I Killed My Mother. 18-July-2015. 2:30 pm

Xavier Dolan

I KILLED MY MOTHER (2009)

(J'ai tué ma mère)

French with English subtitles

Anne Dorval, Xavier Dolan

Many of the lesbian and gay directors considered in this season of the Film Qlub were not only brilliant artists, but they were also driven enough and mad enough, in order to get their radical films made at a time when homosexuality was at best a handicap and at worst a death sentence. So what happens when a bright young thing comes along, growing up in comfort in a post-legalisation West, at a time when it is possible for gay-themed films to be financed, made, and distributed without committing career suicide?

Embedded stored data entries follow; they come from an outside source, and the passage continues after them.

(* ===== verification/EdgeJobsTheorems.v ===== *)
(** * Maintenance on an edge: its contract (EdgeJobs.v) *)
From S2P Require Import Prelude GF GoLib Kv Meta Store StoreProps Replicas DataNode Transport Placement.
From S2P Require Import Coordinator Coord Jobs EdgeJobs.
From S2P Require Gc Rebalance Repair.

Section keeps.
Context {E W : Type} {HC : ChunkService E W} {HL : ChunkServiceLaws E W} {M : Type → Type} {KVM : KV M} {HKV : KVLaws M}.

(** ** The runs of an edge *)
Abbreviation server_kept db0 s := (kept db0 (js_Nodes s) (js_Store s)).
Lemma executeRebalance_kept db0 order s : (∀ l, order l ≡ₚ l) → server_kept db0 s → server_kept db0 (executeRebalance order s).2.
Proof.
  intros Hord Hk. unfold executeRebalance. destruct (ListObjects (js_Store s)) as [objs|er] eqn:Hl; [|done].
  destruct (Rebalance.ComputePlan _ _ _) as [plan|er] eqn:Hp; [|done]. destruct (_ =? 0); [done|].
  destruct (Rebalance.Run order plan _) as [st [w db]] eqn:Hr. by eapply rebalance_kept.
Qed.
Lemma executeRepair_kept db0 order s : (∀ l, order l ≡ₚ l) → server_kept db0 s → server_kept db0 (executeRepair order s).2.
Proof.
  intros Hord Hk. unfold executeRepair. destruct (ListObjects (js_Store s)) as [objs|er] eqn:Hl; [|done].
  destruct (Repair.ComputePlan _ _) as [plan|er] eqn:Hp; [|done]. cbv zeta. destruct (_ =? 0); [done|].
  destruct (Repair.Run order plan _) as [st [w db]] eqn:Hr. by eapply repair_kept.
Qed.
Lemma executeGC_kept db0 minAge now clock order s :
  (∀ l, order l ≡ₚ l) → server_kept db0 s → server_kept db0 (executeGC minAge now clock order s).2.
Proof.
  intros Hord Hk. unfold executeGC. change (listed_objects s) with (listing (ListObjects (js_Store s))).
  destruct (Gc.ComputePlan _ _ _ _ _) as [[plan|er] w] eqn:Hp; [|by eapply gc_plan_kept].
  cbv zeta. destruct (_ =? 0); [by eapply gc_plan_kept|]. destruct (Gc.Run order plan w) as [st w'] eqn:Hr. by eapply gc_kept.
Qed.
Lemma recordAuto_kept db0 job r (s : JobServer (E := E) (W := W) (M := M)) : server_kept db0 s → server_kept db0 (recordAuto job r s).
Proof. by destruct job. Qed.
Lemma markCheck_kept db0 job t (s : JobServer (E := E) (W := W) (M := M)) : server_kept db0 s → server_kept db0 (markCheck job t s).
Proof. by destruct job. Qed.

(** Workers may finish in any order. *)
Definition fair (j : job_step) : Prop :=
  match j with
  | RepairApply _ order => ∀ l, order l ≡ₚ l
  | RebalanceApply _ order | AutoRebalance _ _ order => ∀ l, order l ≡ₚ l
  | GCApply _ _ _ order | AutoGC _ _ _ _ order => ∀ l, order l ≡ₚ l
  | GCPlan _ _ _ => True
  end.
Lemma applied_snd {X A} c (r : result X A * JobServer (E := E) (W := W) (M := M)) : (applied c r).2 = r.2.
Proof. by destruct r as [[a|e] s]. Qed.
Lemma run_job_kept db0 s j : fair j → server_kept db0 s → server_kept db0 (run_job s j).
Proof.
  intros Hj Hk. destruct j; cbn [run_job].
  - unfold handleRepairApply. rewrite applied_snd. by apply executeRepair_kept.
  - unfold handleRebalanceApply. rewrite applied_snd. by apply executeRebalance_kept.
  - unfold handleGCApply. rewrite applied_snd. by apply executeGC_kept.
  - unfold handleGCPlan. destruct (Gc.ComputePlan _ _ _ _ _) as [r w] eqn:Hp. by eapply gc_plan_kept.
  - destruct (StartAuto _); [|done]. unfold runAutoRebalance. pose proof (executeRebalance_kept db0 order s Hj Hk) as H.
    destruct (executeRebalance order s) as [[out|er] s']; [destruct (_ =? 0)|]; auto using recordAuto_kept, markCheck_kept.
  - destruct (StartAuto _) as [[[[a b] minAge] c]|]; [|done]. unfold runAutoGC. pose proof (executeGC_kept db0 minAge now clock order s Hj Hk) as H.
    destruct (executeGC minAge now clock order s) as [[out|er] s']; [destruct (_ =? 0)|]; auto using recordAuto_kept, markCheck_kept.
Qed.
End keeps.

(** C11: maintenance never loses an object: any sequence of rebalance, garbage collection and
    stripe repair runs, by hand or by the auto-trigger, with any minimum age, whatever calls
    fail and in whatever order workers finish, leaves every object naming the same chunks
    and every replica its record lists on its node, as they were at the start. *)
Theorem objects_survive_maintenance {E W : Type} {HC : ChunkService E W} {HL : ChunkServiceLaws E W}
    {M : Type → Type} {KVM : KV M} {HKV : KVLaws M} (s : JobServer (M := M)) (jobs : list job_step) :
  sound (js_Nodes s) → db_ok (js_Store s) → backed (js_Nodes s) (js_Store s) → Forall fair jobs →
  let s' := foldl run_job s jobs in
  sound (js_Nodes s') ∧ db_ok (js_Store s') ∧ backed (js_Nodes s') (js_Store s') ∧ same_names (js_Store s) (js_Store s').
Proof.
  intros Hw Hok Hb Hjobs. assert (kept (js_Store s) (js_Nodes s) (js_Store s)) as Hk by (split; done).
  assert (∀ db0 (s0 : JobServer (E := E) (W := W) (M := M)), kept db0 (js_Nodes s0) (js_Store s0) →
    let s1 := foldl run_job s0 jobs in kept db0 (js_Nodes s1) (js_Store s1)) as Hall.
  { clear -Hjobs HL HKV. induction Hjobs as [|j jobs Hj _ IH]; intros db0 s0 H0; [done|]. by apply IH, run_job_kept. }
  destruct (Hall _ _ Hk). done.
Qed.

(** ** The recorded runs *)
Section history.
Context {E W : Type} {HC : ChunkService E W} {M : Type → Type} {KVM : KV M}.
Definition newest {A} (n : nat) (l : list A) : list A := drop (length l - n) l.
Lemma newest_snoc {A} n (l : list A) a : newest n (newest n l ++ [a]) = newest n (l ++ [a]).
Proof.
  unfold newest. rewrite !length_app, length_drop. cbn [length].
  destruct (decide (length l ≤ n)) as [H|H].
  - replace (length l - n) with 0 by lia. cbn [drop]. f_equal; lia.
  - rewrite <- drop_app_le by lia. rewrite drop_drop. f_equal; lia.
Qed.
Lemma recordAuto_newest job r (s : JobServer (E := E) (W := W) (M := M)) :
  autoRuns (recordAuto job r s) = newest autoRunHistory (autoRuns s ++ [r]).
Proof.
  unfold recordAuto, newest. destruct (Nat.ltb_spec autoRunHistory (length (autoRuns s ++ [r]))) as [H|H]; destruct job; cbn [setLastCheckLocked autoRuns]; try done.
  all: by replace (_ - _) with 0 by lia.
Qed.
(** The status shows the newest runs, in order, and no more than its capacity. *)
Lemma history_is_newest rs (s : JobServer (E := E) (W := W) (M := M)) : autoRuns s = newest autoRunHistory (autoRuns s) →
  autoRuns (foldl (λ s r, recordAuto (Job r) r s) s rs) = newest autoRunHistory (autoRuns s ++ rs).
Proof.
  intros Hs. cut (∀ all (s0 : JobServer (E := E) (W := W) (M := M)), autoRuns s0 = newest autoRunHistory all →
    autoRuns (foldl (λ s r, recordAuto (Job r) r s) s0 rs) = newest autoRunHistory (all ++ rs)); [intros H; by apply H|].
  induction rs as [|r rs IH]; intros all s0 H0; cbn [foldl]; [by rewrite app_nil_r|].
  rewrite (IH (all ++ [r])); [by rewrite <- app_assoc|]. by rewrite recordAuto_newest, H0, newest_snoc.
Qed.

(** An interval that is not set runs at its default but shows the last check as the next. *)
Lemma status_shows_raw_interval (s : JobServer (E := E) (W := W) (M := M)) : RebalanceInterval (AutoCfg s) = 0%Z →
  autoLastCheckRebalance s ≠ 0%Z → (handleAutoStatus s).1.2.1 = autoLastCheckRebalance s.
Proof. intros Hi Hl. cbn. unfold zeroOr, IsZero. destruct (Z.eqb_spec (autoLastCheckRebalance s) 0); [done|]. rewrite Hi. lia. Qed.
End history.

(** ** The minimum age of a request *)
(** Whole seconds of up to 292 years are taken as given; beyond, the product wraps. *)
Lemma parseMinAge_exact q n : q_get q "min_age_seconds" = itoa n → (0 ≤ n ≤ 9223372036)%Z → parseMinAge q = (n * second)%Z.
Proof.
  intros Hq Hn. unfold parseMinAge. rewrite Hq. cbv zeta. pose proof (parse_itoa n ltac:(unfold int64_ok; lia)) as Hp.
  rewrite bool_decide_eq_false_2 by (intros E0; by rewrite E0 in Hp). rewrite Hp. destruct (Z.leb_spec 0 n); [|lia]. apply i64_small. unfold second. lia.
Qed.
Lemma min_age_wraps : parseMinAge {["min_age_seconds" := ["18446744074"]]} = 290448384%Z.
Proof. vm_compute. reflexivity. Qed.
(** Zero is reported as zero but collected as the default minute. *)
Lemma min_age_zero now : parseMinAge {["min_age_seconds" := ["0"]]} = 0%Z ∧ age_seconds 0 = 0%Z ∧
  Gc.cutoff_of now 0 = Gc.cutoff_of now Gc.DefaultMinAge.
Proof. split_and!; [vm_compute; reflexivity|done|done]. Qed.

(** ** Runs that overlap *)
(** GC and rebalance hold different mutexes.  If a record comes to list, between GC's plan and
    its run, a replica the plan sweeps (rebalance found the old copy in place and kept it),
    the run deletes that replica: one step per run is what makes the theorem above hold. *)
Lemma overlapping_gc_loses_replicas {E W : Type} {HC : ChunkService E W} {HL : ChunkServiceLaws E W}
    {M : Type → Type} {KVM : KV M} order (plan : Gc.Plan) (w w' : W) (st : Gc.RunStats E) (db : @DB M) b k o c a :
  (∀ l, order l ≡ₚ l) → Gc.swept (Gc.Sweeps plan) a (ChunkID c) →
  GetObject db b k = Ok o → c ∈ refs o → a ∈ Replicas c →
  sound w → Gc.Run order plan w = (st, w') → Gc.Failed st = 0 → ¬ backed w' db.
Proof.
  intros Hord Hsw Hg Hc Ha Hw Hr Hf Hb. destruct (Gc.Run_spec _ _ _ _ _ Hord Hr Hw) as (_ & _ & _ & _ & Hgone).
  destruct (Hb b k o c a Hg Hc Ha) as [Hs|[]]. rewrite (Hgone Hf _ _ Hsw) in Hs. by destruct Hs.
Qed.

(** ** Runs on metadata that lags *)
(** The loops run on every edge, whatever its role.  On a follower whose store does not have
    an object yet, a collection without failures deletes the object's chunks that are older
    than the minimum age: the primary's record lists replicas that are gone. *)
Lemma stale_follower_gc_loses_objects {E W : Type} {HC : ChunkService E W} {HL : ChunkServiceLaws E W}
    {M : Type → Type} {KVM : KV M} minAge now clock order (s s' : JobServer (E := E) (W := W) (M := M)) out objs (primary : @DB M) b k o c a ci :
  (∀ l, order l ≡ₚ l) → sound (js_Nodes s) → ListObjects (js_Store s) = Ok objs →
  executeGC minAge now clock order s = (Ok out, s') → go_Failed out = 0 →
  GetObject primary b k = Ok o → c ∈ refs o → a ∈ Replicas c →
  a ∈ DNs (js_Nodes s) → ¬ Gc.claims objs a (ChunkID c) →
  chunk_at (js_Nodes s) a (ChunkID c) = Some ci → (ci_MTime ci ≤ Gc.cutoff_of now minAge)%Z →
  ¬ backed (js_Nodes s') primary.
Proof.
  intros Hord Hw Hl Hgc Hf Hg Hc Ha Hdn Hno Hat Hage. unfold executeGC, listed_objects in Hgc. rewrite Hl in Hgc.
  destruct (Gc.ComputePlan _ _ _ _ _) as [[plan|er] w1] eqn:Hp; [|done]. cbv zeta in Hgc.
  destruct (Gc.ComputePlan_spec _ _ _ _ _ _ _ Hp Hw) as (Hw1 & _ & Hswept).
  assert (Gc.swept (Gc.Sweeps plan) a (ChunkID c)) as Hs by (apply Hswept; split_and!; [done..|by exists ci]).
  destruct (Nat.eqb_spec (length (Gc.Sweeps plan)) 0) as [E0|_].
  { destruct Hs as (sw & Hin & _). apply nil_length_inv in E0. rewrite E0 in Hin. by apply elem_of_nil in Hin. }
  destruct (Gc.Run order plan w1) as [st w2] eqn:Hr. injection Hgc as <- <-.
  by apply (overlapping_gc_loses_replicas order plan w1 w2 st primary b k o c a).
Qed.

(** ** A concrete maintenance history *)
#[local] Instance w_nodes_service : ChunkService coord_error Cluster := cluster_service w_net.
#[local] Instance w_nodes_laws : ChunkServiceLaws coord_error Cluster := Rebalance.w_rb_laws.
Definition w_job_server : JobServer (E := coord_error) (W := Cluster) (M := gmap string) :=
  MkJobServer Rebalance.w_rb_cluster Rebalance.w_rb_db (MkAutoConfig true 0 0 0 0) [] 0 0.
Definition w_jobs : list (job_step) :=
  [RebalanceApply ∅ id; AutoGC 7 1 7000000000000 (λ _ _, 7%Z) id; RepairApply ∅ id; AutoRebalance 9 1 reverse;
   GCApply {["min_age_seconds" := ["0"]]} 99000000000000 (λ _ _, 9%Z) id]%string.
Lemma objects_survive_maintenance_witness :
  backed (js_Nodes (foldl run_job w_job_server w_jobs)) (js_Store (foldl run_job w_job_server w_jobs)).
Proof.
  destruct (objects_survive_maintenance w_job_server w_jobs) as (_ & _ & H & _); [| | | |exact H].
  - exact Rebalance.w_rb_sound.
  - exact Rebalance.w_rb_db_ok.
  - exact Rebalance.w_rb_backed.
  - repeat constructor; intros l; [done..|apply reverse_Permutation|done].
Defined.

What happens is Xavier Dolan (b. 1989), a Quebecoise filmmaker who, after presenting his first film in Cannes Film Festival at twenty nine years of age, received a ten minute long standing ovation by an enraptured audience.  The film was I Killed My Mother (2009).

 

Dolan’s films to date have been noted for a dark humour that seeks to upset rather than amuse, for their always compelling but often deeply unlikable protagonists, and for their success at ravishing the toughest film critics.  This has been the case with Heartbeats (2010),  a story of friendship put to the test by a sexy man, Laurence Anyways (2012),  a saga of doomed love with a transexual twist, Tom at the Farm (2013), a dark thriller about a gay stranger turning an idyllic farm into a psychological hunting ground, and Mommy (2014),  a tale of mother-and-son love sprinkled with lust and aggression.

 

Perhaps out of necessity, because visibilising queer love has been the priority of gay filmmaking for most of the history of LGBTQ cinema, most of the films queers have made have been about finding love or finding sex. We still don’t have enough stories celebrating gay friendships, dissecting homophobia, or exploring the relationships between gays and their parents, to give just three examples.

 

Dolan’s first film, I Killed my Mother, is a study of a teenager’s inexhaustible capacity for selfishness. It shows how ‘The Tantrum’ can become the default setting for creatures (gay or straight) who will turn into abusers and wreckages in adulthood. The protagonist, Hubert, played with conviction by Dolan himself, is, as we say in Ireland, a ‘gobshite’. But he gets himself into such a state in his arguments with his long-suffering mother, that it is great fun to watch him unravel.

 

So, it is with films like Dolan's that we come full circle in cinematic representation.  It turns out that lesbians, gays, and bisexuals are not always flamboyant psychos, incurable romantics, sexy outsiders, repressed self-haters, or irresistible cuties. We can also be… embarrassing, stupid fools.

Isn’t it liberating? After a century and an half of LGBTQ-directed films, it turns out that we are much like everyone else.